Your instructions:
Check every line of the data below for the word "Hknown". Copy the ones that have it.

[Opening Listed records section]

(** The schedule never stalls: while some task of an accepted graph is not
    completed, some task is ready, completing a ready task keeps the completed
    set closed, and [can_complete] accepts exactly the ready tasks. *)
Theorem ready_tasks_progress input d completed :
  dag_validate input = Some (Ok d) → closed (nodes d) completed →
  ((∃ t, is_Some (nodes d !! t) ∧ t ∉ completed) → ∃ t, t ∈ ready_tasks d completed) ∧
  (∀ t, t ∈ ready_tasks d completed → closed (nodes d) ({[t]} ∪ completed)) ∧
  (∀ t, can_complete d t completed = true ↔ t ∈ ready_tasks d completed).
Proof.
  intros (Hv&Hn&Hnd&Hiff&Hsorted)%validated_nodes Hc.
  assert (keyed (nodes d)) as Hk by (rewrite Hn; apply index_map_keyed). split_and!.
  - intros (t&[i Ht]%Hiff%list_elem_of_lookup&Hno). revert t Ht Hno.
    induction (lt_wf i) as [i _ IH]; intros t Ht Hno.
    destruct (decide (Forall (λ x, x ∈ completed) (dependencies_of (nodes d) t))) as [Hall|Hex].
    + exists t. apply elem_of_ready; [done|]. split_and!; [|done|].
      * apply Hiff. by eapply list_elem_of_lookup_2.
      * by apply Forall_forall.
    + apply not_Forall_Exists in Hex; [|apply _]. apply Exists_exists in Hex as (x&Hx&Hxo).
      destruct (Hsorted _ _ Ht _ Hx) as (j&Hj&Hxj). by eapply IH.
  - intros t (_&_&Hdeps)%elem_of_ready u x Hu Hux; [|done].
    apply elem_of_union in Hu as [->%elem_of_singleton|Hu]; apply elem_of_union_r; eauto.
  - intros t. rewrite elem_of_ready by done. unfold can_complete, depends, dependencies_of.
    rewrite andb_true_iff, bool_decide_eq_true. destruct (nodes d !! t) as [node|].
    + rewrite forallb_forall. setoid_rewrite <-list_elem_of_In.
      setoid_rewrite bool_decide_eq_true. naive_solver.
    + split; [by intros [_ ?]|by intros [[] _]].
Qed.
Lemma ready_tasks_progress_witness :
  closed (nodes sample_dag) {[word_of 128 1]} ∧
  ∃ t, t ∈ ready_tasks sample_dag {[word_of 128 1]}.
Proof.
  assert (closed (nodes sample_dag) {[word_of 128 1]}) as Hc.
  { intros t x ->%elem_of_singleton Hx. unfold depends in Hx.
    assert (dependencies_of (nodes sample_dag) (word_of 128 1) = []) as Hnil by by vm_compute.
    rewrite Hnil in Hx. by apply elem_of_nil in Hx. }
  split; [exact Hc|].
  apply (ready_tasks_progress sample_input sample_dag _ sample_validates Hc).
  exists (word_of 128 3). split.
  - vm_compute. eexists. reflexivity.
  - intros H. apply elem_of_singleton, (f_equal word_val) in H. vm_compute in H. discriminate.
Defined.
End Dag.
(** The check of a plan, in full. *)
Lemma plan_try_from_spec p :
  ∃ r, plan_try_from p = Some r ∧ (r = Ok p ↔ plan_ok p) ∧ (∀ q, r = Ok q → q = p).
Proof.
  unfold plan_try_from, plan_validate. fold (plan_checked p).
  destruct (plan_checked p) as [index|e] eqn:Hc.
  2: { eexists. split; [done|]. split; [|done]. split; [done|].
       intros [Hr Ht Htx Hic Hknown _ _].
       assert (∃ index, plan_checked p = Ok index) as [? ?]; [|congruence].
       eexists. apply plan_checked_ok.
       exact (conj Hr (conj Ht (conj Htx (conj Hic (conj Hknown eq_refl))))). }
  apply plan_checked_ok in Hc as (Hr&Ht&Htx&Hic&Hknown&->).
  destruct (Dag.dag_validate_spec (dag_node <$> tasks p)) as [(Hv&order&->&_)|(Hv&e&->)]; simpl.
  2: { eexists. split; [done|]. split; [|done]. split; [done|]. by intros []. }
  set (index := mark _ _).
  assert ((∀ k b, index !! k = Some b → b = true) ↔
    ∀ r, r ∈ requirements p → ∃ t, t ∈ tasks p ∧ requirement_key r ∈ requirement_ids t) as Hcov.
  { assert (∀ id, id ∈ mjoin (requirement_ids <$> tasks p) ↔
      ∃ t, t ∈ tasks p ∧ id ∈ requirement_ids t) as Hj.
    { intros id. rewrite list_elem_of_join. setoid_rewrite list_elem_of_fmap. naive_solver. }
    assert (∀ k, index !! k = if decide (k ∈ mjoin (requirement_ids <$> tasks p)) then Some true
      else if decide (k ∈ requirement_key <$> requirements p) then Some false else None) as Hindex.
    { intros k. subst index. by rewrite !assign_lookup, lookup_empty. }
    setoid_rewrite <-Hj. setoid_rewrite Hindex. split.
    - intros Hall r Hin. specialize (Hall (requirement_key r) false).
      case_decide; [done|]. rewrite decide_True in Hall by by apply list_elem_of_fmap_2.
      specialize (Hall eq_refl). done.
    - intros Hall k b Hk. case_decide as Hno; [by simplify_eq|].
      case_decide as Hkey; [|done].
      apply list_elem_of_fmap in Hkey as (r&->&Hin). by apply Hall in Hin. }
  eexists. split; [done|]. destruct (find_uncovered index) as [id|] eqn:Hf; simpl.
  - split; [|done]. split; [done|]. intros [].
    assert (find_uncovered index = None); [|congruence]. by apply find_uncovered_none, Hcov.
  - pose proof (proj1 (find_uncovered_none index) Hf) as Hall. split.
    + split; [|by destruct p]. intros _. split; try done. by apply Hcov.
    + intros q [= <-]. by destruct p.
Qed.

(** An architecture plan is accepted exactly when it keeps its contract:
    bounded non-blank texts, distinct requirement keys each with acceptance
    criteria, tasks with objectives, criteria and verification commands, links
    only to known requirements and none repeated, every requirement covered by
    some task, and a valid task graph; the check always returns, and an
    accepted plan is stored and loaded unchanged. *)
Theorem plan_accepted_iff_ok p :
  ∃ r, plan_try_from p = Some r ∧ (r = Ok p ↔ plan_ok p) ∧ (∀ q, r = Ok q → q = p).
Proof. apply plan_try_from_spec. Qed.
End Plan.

[Closing Listed records section]

Solution:
       intros [Hr Ht Htx Hic Hknown _ _].
       exact (conj Hr (conj Ht (conj Htx (conj Hic (conj Hknown eq_refl))))). }
  apply plan_checked_ok in Hc as (Hr&Ht&Htx&Hic&Hknown&->).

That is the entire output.